*EXERCISE DESCRIPTION*. Below is a listing; restate from it, character for character, the lines beginning at the line holding "department, whatever the" and ending at the line holding "getAlumniMessages reader c'", both included.

*RECORD SET*.
(** X25: submissions are only ever added.  Two submissions in a row to a
    stored assignment, by any callers and with any files (the same student
    and the same file included), are both answered 201 and leave the
    assignment with its earlier submissions followed by the two new ones.
    A submission without a file is answered 500, one to an unknown
    assignment 404, and neither changes anything. *)
Theorem submissions_accumulate :
  forall (c : Campus) (id : ObjectId) (a : Assignment) (f1 f2 : FileUpload)
         (u1 u2 : Claims) (t1 t2 : Z),
    find (fun x => Nat.eqb (a_id x) id) (assignments c) = Some a ->
    let c1 := snd (submitAssignment id (Some f1) u1 t1 c) in
    let c2 := snd (submitAssignment id (Some f2) u2 t2 c1) in
    fst (submitAssignment id (Some f1) u1 t1 c)
    = Sent 201 "Assignment submitted successfully"
    /\ fst (submitAssignment id (Some f2) u2 t2 c1)
       = Sent 201 "Assignment submitted successfully"
    /\ submissions_of c2 id
       = (a_submissions a
          ++ [ {| sub_student := userId u1; sub_file := file_ref f1;
                  sub_submittedAt := t1 |};
               {| sub_student := userId u2; sub_file := file_ref f2;
                  sub_submittedAt := t2 |} ])%list
    /\ submitAssignment id None u1 t1 c
       = (Refused 500 "Error submitting assignment", c)
    /\ (forall other file,
          find (fun x => Nat.eqb (a_id x) other) (assignments c) = None ->
          submitAssignment other file u1 t1 c
          = (Refused 404 "Assignment not found", c)).
Proof.
  intros c id a f1 f2 u1 u2 t1 t2 Hf c1 c2.
  destruct (submit_once c id a f1 u1 t1 Hf) as (R1 & F1 & _). fold c1 in F1.
  destruct (submit_once c1 id _ f2 u2 t2 F1) as (R2 & F2 & _). fold c2 in F2.
  split; [exact R1|]. split; [exact R2|]. split; [|split].
  - unfold submissions_of. rewrite F2. cbn [push_submission a_submissions].
    rewrite <- app_assoc. reflexivity.
  - unfold submitAssignment. rewrite Hf. reflexivity.
  - intros other file Hnone. unfold submitAssignment. rewrite Hnone. reflexivity.
Qed.

(** X26: an assignment is created for whatever subject [_id] the path
    names, stored or not, by any caller: with a non-empty title and
    description and a due date it is answered 201, has the caller as
    creator and no submissions, links the uploaded file under
    [/api/files/], and is the last entry of that subject's assignment
    list.  With a title or description missing or empty, or without a due
    date, the answer is 500 and nothing is stored. *)
Theorem assignment_creation :
  forall (c : Campus) (subjectId : ObjectId) (b : AssignmentBody)
         (file : option FileUpload) (user : Claims)
         (title description : string) (dueDate : Z),
    ab_title b = Some title -> ab_description b = Some description ->
    ab_dueDate b = Some dueDate ->
    title <> EmptyString -> description <> EmptyString ->
    let a :=
      {| a_id := next_id (store c); a_title := title;
         a_description := description; a_dueDate := dueDate;
         a_subject := subjectId; a_creator := userId user;
         a_file := option_map
                     (fun f => {| f_name := originalname f;
                                  f_url := "/api/files/" ++ filename f |})
                     file;
         a_submissions := [] |} in
    let c' := snd (postAssignment subjectId b file user c) in
    fst (postAssignment subjectId b file user c) = Sent 201 a
    /\ getAssignments subjectId user c'
       = Sent 200 (filter (fun x => Nat.eqb (a_subject x) subjectId)
                          (assignments c) ++ [a])%list
    /\ (forall b',
          required_string (ab_title b') = None
          \/ required_string (ab_description b') = None
          \/ ab_dueDate b' = None ->
          postAssignment subjectId b' file user c
          = (Refused 500 "Error creating assignment", c)).
Proof.
  intros c subjectId b file user title description dueDate Ht Hd Hdue Nt Nd a c'.
  subst c'. unfold postAssignment. rewrite Ht, Hd, Hdue.
  destruct title; [contradiction|]. destruct description; [contradiction|].
  cbn [required_string Js.truthy fst snd]. split; [reflexivity|]. split.
  - unfold getAssignments. cbn [assignments]. rewrite filter_app.
    cbn [filter a_subject]. rewrite Nat.eqb_refl. reflexivity.
  - intros b' H.
    destruct (required_string (ab_title b')), (required_string (ab_description b')),
      (ab_dueDate b'); try reflexivity;
      destruct H as [H|[H|H]]; discriminate.
Qed.

End AssignmentsAndMessages.

Section Messages.

Lemma findUserById_take_id (st : Store) (id : ObjectId) :
  findUserById (take_id st) id = findUserById st id.
Proof. reflexivity. Qed.

(** X27: an alumni message is filed under its sender's own degree and
    department, whatever the sender's role, and after it is posted a
    reader finds it in [GET /api/alumni-messages] exactly when the reader's
    stored degree and department are the sender's. *)
Theorem alumni_message_reaches_the_senders_cohort :
  forall (c : Campus) (text : string) (sender reader : Claims) (now : Z)
         (author audience : User),
    findUserById (store c) (userId sender) = Some author ->
    findUserById (store c) (userId reader) = Some audience ->
    text <> EmptyString ->
    u_degree author <> EmptyString ->
    u_department author <> EmptyString ->
    let m :=
      {| am_id := next_id (store c); am_text := text;
         am_sender := userId sender; am_degree := u_degree author;
         am_department := u_department author; am_createdAt := now |} in
    let c' := snd (postAlumniMessage (Some text) sender now c) in
    fst (postAlumniMessage (Some text) sender now c)
    = Sent 201 {| av_message := m;
                  av_sender := populate_sender (store c) (userId sender) |}
    /\ exists views,
         getAlumniMessages reader c' = Sent 200 views
         /\ (In m (map av_message views) <->
             u_degree audience = u_degree author
             /\ u_department audience = u_department author).
Proof.
  intros c text sender reader now author audience Ha Hr Nt Nd Np m c'.
  assert (postAlumniMessage (Some text) sender now c
          = (Sent 201 {| av_message := m;
                         av_sender := populate_sender (store c) (userId sender) |},
             {| store := take_id (store c); assignments := assignments c;
                messages := messages c;
                alumniMessages := (alumniMessages c ++ [m])%list |})) as Hpost.
  { unfold postAlumniMessage. rewrite Ha.
    rewrite (required_string_some text Nt), (required_string_some _ Nd),
      (required_string_some _ Np). reflexivity. }
  subst c'. rewrite Hpost. cbn [fst snd]. split; [reflexivity|].
  unfold getAlumniMessages. cbn [store alumniMessages].
  rewrite findUserById_take_id, Hr. eexists. split; [reflexivity|].
  rewrite map_map. cbn [av_message]. rewrite map_id.
  match goal with
  | |- In m (sort_by ?k ?l) <-> _ =>
      destruct (sort_by_sorts k l) as [_ Hperm]
  end.
  split.
  - intros Hin. apply (Permutation_in _ Hperm) in Hin.
    apply filter_In in Hin as [_ Hs]. unfold alumni_scope in Hs.
    apply andb_true_iff in Hs as [H1 H2]. apply String.eqb_eq in H1, H2.
    cbn [m am_degree am_department] in H1, H2. auto.
  - intros [H1 H2]. apply (Permutation_in _ (Permutation_sym Hperm)).
    apply filter_In. split.
    + apply in_or_app. right. left. reflexivity.
    + unfold alumni_scope. cbn [m am_degree am_department].
      rewrite H1, H2, !String.eqb_refl. reflexivity.
Qed.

*EXERCISE SOLUTION*.
    department, whatever the sender's role, and after it is posted a
    reader finds it in [GET /api/alumni-messages] exactly when the reader's
    stored degree and department are the sender's. *)
Theorem alumni_message_reaches_the_senders_cohort :
  forall (c : Campus) (text : string) (sender reader : Claims) (now : Z)
         (author audience : User),
    findUserById (store c) (userId sender) = Some author ->
    findUserById (store c) (userId reader) = Some audience ->
    text <> EmptyString ->
    u_degree author <> EmptyString ->
    u_department author <> EmptyString ->
    let m :=
      {| am_id := next_id (store c); am_text := text;
         am_sender := userId sender; am_degree := u_degree author;
         am_department := u_department author; am_createdAt := now |} in
    let c' := snd (postAlumniMessage (Some text) sender now c) in
    fst (postAlumniMessage (Some text) sender now c)
    = Sent 201 {| av_message := m;
                  av_sender := populate_sender (store c) (userId sender) |}
    /\ exists views,
         getAlumniMessages reader c' = Sent 200 views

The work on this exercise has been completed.